Dataset entries:
· · · · · · ·
(** The iterator over the keys: drop the operational ones unless wanted, keep
    those that have a value. *)
Definition entry_attributes (value : AttributeName -> panics (option (list string)))
    (keys : gmap AttributeName string) (include_operational : bool) (structural_class base_dn_str : string)
  : panics (list LdapPartialAttribute) :=
  let wanted := List.filter (fun p =>
    negb (is_operational get_schema_manager (attribute_name_str (fst p))) || include_operational)
    (btree_iter keys) in
  let? values := collect (map (fun p => map_ok (fun v => (snd p, v)) (value (fst p))) wanted) in
  let attrs := omap (fun p => (fun v => MkPartialAttribute (fst p) v) <$> snd p) values in
  let attrs := if include_operational
               then inject_operational_attributes attrs structural_class base_dn_str else attrs in
  Ok (retain_first_atype [] attrs).

Definition make_ldap_search_user_result_entry (user : User) (base_dn_str : string)
    (expanded : ExpandedAttributes) (groups : option (list GroupDetails))
    (ignored_user_attributes : list AttributeName) (schema : PublicSchema)
  : panics LdapSearchResultEntry :=
  let keys := add_custom_keys (s_user_attributes schema) (u_attributes user) expanded in
  let? attrs := entry_attributes
    (fun a => get_user_attribute user a base_dn_str groups ignored_user_attributes schema)
    keys (include_operational_attributes expanded) "inetOrgPerson" base_dn_str in
  Ok (MkSearchResultEntry (build_user_dn (u_user_id user) (get_user_ou user) base_dn_str) attrs).

Definition make_ldap_search_group_result_entry (group : Group) (base_dn_str : string)
    (expanded : ExpandedAttributes) (user_filter : option UserId)
    (ignored_group_attributes : list AttributeName) (schema : PublicSchema)
  : panics LdapSearchResultEntry :=
  let keys := add_custom_keys (s_group_attributes schema) (g_attributes group) expanded in
  let? attrs := entry_attributes
    (fun a => get_group_attribute group base_dn_str a user_filter ignored_group_attributes schema)
    keys (include_operational_attributes expanded) "groupOfUniqueNames" base_dn_str in
  Ok (MkSearchResultEntry (build_group_dn (g_display_name group) (get_group_ou group) base_dn_str) attrs).
End Attributes.

(** ** Lemmas *)

Lemma insert_by_key_perm {A} (x : AttributeName * A) l : insert_by_key x l ≡ₚ x :: l.
Proof.
  induction l as [|y l IH]; simpl; [done|]. case_match; [done|]. rewrite IH. constructor.
Qed.

Lemma btree_iter_perm {A} (m : gmap AttributeName A) : btree_iter m ≡ₚ map_to_list m.
Proof.
  unfold btree_iter. induction (map_to_list m) as [|x l IH]; simpl; [done|].
  by rewrite insert_by_key_perm, IH.
Qed.

Lemma elem_of_btree_iter {A} (m : gmap AttributeName A) k v : (k, v) ∈ btree_iter m <-> m !! k = Some v.
Proof. by rewrite btree_iter_perm, elem_of_map_to_list. Qed.

Lemma lower_star s : to_ascii_lowercase s = "*" -> s = "*".
Proof.
  destruct s as [|c [|d s]]; simpl; intros Hs; simplify_eq.
  by destruct c as [[] [] [] [] [] [] [] []].
Qed.

Lemma retain_first_atype_NoDup seen attrs :
  NoDup (map atype (retain_first_atype seen attrs)) /\
  forall a, a ∈ retain_first_atype seen attrs -> atype a ∉ seen.
Proof.
  revert seen. induction attrs as [|a attrs IH]; intros seen; simpl; [split; [constructor|set_solver]|].
  destruct (str_mem (atype a) seen) eqn:E; [apply IH|]. apply str_mem_not_elem in E.
  destruct (IH (atype a :: seen)) as [H1 H2]. simpl. split.
  - constructor; [|done]. intros (x & Hx & Hin)%list_elem_of_fmap. apply H2 in Hin.
    rewrite Hx in Hin. set_solver.
  - intros x [->|Hx]%elem_of_cons; [done|]. apply H2 in Hx. set_solver.
Qed.

Section AttributeLemmas.
Context `{Extern}.

Lemma get_user_attribute_total user a dn groups ignored schema :
  attribute_name_str a <> "*" -> is_ok (get_user_attribute user a dn groups ignored schema) = true.
Proof.
  intros Ha. unfold get_user_attribute. abstract_user_field.
  assert (forall r : result string (option (list string)),
    is_ok r = true -> is_ok (map_ok drop_empty_value r) = true) as Hok by (by intros []).
  apply Hok. destruct r as [| | | | | |c|]; try done.
  - unfold get_unmapped_user_attribute. simpl. case_match; [done|].
    unfold is_star. rewrite (proj2 (String.eqb_neq _ _)) by (intros E; by apply Ha, lower_star).
    by repeat case_match.
  - specialize (Hc c eq_refl). destruct c; try done; set_solver.
Qed.

Lemma get_group_attribute_total group a dn uf ignored schema :
  attribute_name_str a <> "*" -> is_ok (get_group_attribute group dn a uf ignored schema) = true.
Proof.
  intros Ha. unfold get_group_attribute.
  generalize (map_group_field get_schema_manager a schema). intros r.
  assert (forall r : result string (option (list string)),
    is_ok r = true -> is_ok (map_ok drop_empty_value r) = true) as Hok by (by intros []).
  apply Hok. destruct r; try done. unfold get_unmapped_group_attribute.
  case_match; [done|]. unfold is_star. rewrite (proj2 (String.eqb_neq _ _)) by done.
  by repeat case_match.
Qed.

Lemma add_custom_keys_dom known own expanded k :
  is_Some (add_custom_keys known own expanded !! k) ->
  is_Some (attribute_keys expanded !! k) \/ exists a, a ∈ own /\ attr_name a = k.
Proof.
  unfold add_custom_keys. case_match; [|by left]. set (l := List.filter _ own).
  assert (forall a, a ∈ l -> a ∈ own) as Hl.
  { intros a Ha. apply list_elem_of_In, filter_In in Ha as [Ha _]. by apply list_elem_of_In. }
  clearbody l. revert Hl. generalize (attribute_keys expanded).
  induction l as [|a l IH]; simpl; intros m Hl Hk; [by left|].
  destruct (IH _ (fun a Ha => Hl a ltac:(by right)) Hk) as [Hm|?]; [|by right].
  apply lookup_insert_is_Some in Hm as [<-|[_ Hm]]; [right|by left].
  exists a. split; [apply Hl; by left|done].
Qed.

Lemma entry_attributes_total value keys op cls dn :
  (forall k, is_Some (keys !! k) -> is_ok (value k) = true) ->
  exists attrs, entry_attributes value keys op cls dn = Ok attrs /\ NoDup (map atype attrs).
Proof.
  intros Hv. unfold entry_attributes. set (l := List.filter _ _).
  assert (is_ok (collect (map (fun p => map_ok (fun v => (snd p, v)) (value (fst p))) l)) = true) as Hok.
  { rewrite collect_is_ok. apply forallb_forall. intros r (p & <- & Hp)%in_map_iff.
    apply filter_In in Hp as [Hp _]. destruct p as [k v]. apply list_elem_of_In in Hp.
    apply elem_of_btree_iter in Hp. specialize (Hv k (mk_is_Some _ _ Hp)). simpl.
    by destruct (value k). }
  destruct (collect _) as [values|]; [|done]. simpl. eexists. split; [done|].
  apply retain_first_atype_NoDup.
Qed.
End AttributeLemmas.

(** No stored attribute is named like the wildcard. *)
Definition no_star_attribute (attrs : list Attribute) : Prop :=
  Forall (fun a => attribute_name_str (attr_name a) <> "*") attrs.

Lemma expanded_keys_not_star attrs own known k :
  let expanded := expand_attribute_wildcards get_schema_manager always_operational attrs PublicSchema_get in
  no_star_attribute own -> is_Some (add_custom_keys known own expanded !! k) ->
  attribute_name_str k <> "*".
Proof.
  intros expanded Hown [Hk|(a & Ha & <-)]%add_custom_keys_dom.
  - apply expanded_key_not_wildcard in Hk. set_solver.
  - unfold no_star_attribute in Hown. rewrite Forall_forall in Hown. by apply Hown.
Qed.

(** The search entries of users and groups are always built. *)
Lemma user_entry_built `{Extern} user base requested groups ignored :
  no_star_attribute (u_attributes user) ->
  exists attrs,
    make_ldap_search_user_result_entry user base
      (expand_attribute_wildcards get_schema_manager always_operational requested PublicSchema_get)
      groups ignored PublicSchema_get =
    Ok (MkSearchResultEntry (build_user_dn (u_user_id user) (get_user_ou user) base) attrs) /\
    NoDup (map atype attrs).
Proof.
  intros Hstar. unfold make_ldap_search_user_result_entry.
  edestruct (entry_attributes_total (fun a => get_user_attribute user a base groups ignored PublicSchema_get))
    as (attrs & -> & Hnd).
  - intros k Hk. by eapply get_user_attribute_total, expanded_keys_not_star.
  - by exists attrs.
Qed.

Lemma group_entry_built `{Extern} group base requested user_filter ignored :
  no_star_attribute (g_attributes group) ->
  exists attrs,
    make_ldap_search_group_result_entry group base
      (expand_attribute_wildcards get_schema_manager always_operational requested PublicSchema_get)
      user_filter ignored PublicSchema_get =
    Ok (MkSearchResultEntry (build_group_dn (g_display_name group) (get_group_ou group) base) attrs) /\
    NoDup (map atype attrs).
Proof.
  intros Hstar. unfold make_ldap_search_group_result_entry.
  edestruct (entry_attributes_total
    (fun a => get_group_attribute group base a user_filter ignored PublicSchema_get))
    as (attrs & -> & Hnd).
  - intros k Hk. by eapply get_group_attribute_total, expanded_keys_not_star.
  - by exists attrs.
Qed.

(** ** Properties *)

(** Building the search entry of a user never panics, whatever attributes are
    requested: it yields the user's DN and a list in which every attribute type
    occurs once. *)
Theorem user_entry_total `{Extern} user base requested groups ignored :
  no_star_attribute (u_attributes user) ->
  exists attrs,
    make_ldap_search_user_result_entry user base
      (expand_attribute_wildcards get_schema_manager always_operational requested PublicSchema_get)
      groups ignored PublicSchema_get =
    Ok (MkSearchResultEntry (build_user_dn (u_user_id user) (get_user_ou user) base) attrs) /\
    NoDup (map atype attrs).
Proof. apply user_entry_built. Qed.

Definition demo_user : User :=
  MkUser (MkUserId "bob") (MkEmail "bob@x.org") None 0 "u-1"
    [MkAttribute (MkAttributeName "ou") (VString (Singleton "people"))] 0 0 None.

Lemma user_entry_total_witness :
  exists attrs,
    @make_ldap_search_user_result_entry demo_extern demo_user "dc=com"
      (expand_attribute_wildcards get_schema_manager always_operational ["*"; "+"] PublicSchema_get)
      None [] PublicSchema_get = Ok (MkSearchResultEntry "uid=bob,ou=people,dc=com" attrs) /\
    NoDup (map atype attrs).
Proof. apply (@user_entry_total demo_extern). by repeat constructor. Defined.

(** Likewise for the search entry of a group. *)
Theorem group_entry_total `{Extern} group base requested user_filter ignored :
  no_star_attribute (g_attributes group) ->
  exists attrs,
    make_ldap_search_group_result_entry group base
      (expand_attribute_wildcards get_schema_manager always_operational requested PublicSchema_get)
      user_filter ignored PublicSchema_get =
    Ok (MkSearchResultEntry (build_group_dn (g_display_name group) (get_group_ou group) base) attrs) /\
    NoDup (map atype attrs).
Proof. apply group_entry_built. Qed.

Lemma group_entry_total_witness :
  exists attrs,
    @make_ldap_search_group_result_entry demo_extern (MkGroup 1 (MkGroupName "dev") 0 "g-1" [] [] 0)
      "dc=com"
      (expand_attribute_wildcards get_schema_manager always_operational ["member"] PublicSchema_get)
      None [] PublicSchema_get = Ok (MkSearchResultEntry "cn=dev,ou=groups,dc=com" attrs) /\
    NoDup (map atype attrs).
Proof. apply (@group_entry_total demo_extern). by repeat constructor. Defined.

Lemma memberof_field schema n :
  to_ascii_lowercase n = "memberof" ->
  map_user_field get_schema_manager (AttributeName_from n) schema = UfMemberOf.
Proof.
  intros Hn. unfold map_user_field, AttributeName_from, CaseInsensitiveString_new. rewrite Hn.
  by replace (resolve_attribute get_schema_manager _) with (Some (LgMemberOf, "memberOf"))
    by (vm_compute; reflexivity).
Qed.

Lemma member_field schema n :
  to_ascii_lowercase n = "member" ->
  map_group_field get_schema_manager (AttributeName_from n) schema = GfMember.
Proof.
  intros Hn. unfold map_group_field, AttributeName_from, CaseInsensitiveString_new. rewrite Hn.
  by replace (resolve_attribute get_schema_manager _) with (@None (LogicalAttr * string))
    by (vm_compute; reflexivity).
Qed.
· · · · · · ·
Copy each line above that has the word "revert".

  revert seen. induction attrs as [|a attrs IH]; intros seen; simpl; [split; [constructor|set_solver]|].
  clearbody l. revert Hl. generalize (attribute_keys expanded).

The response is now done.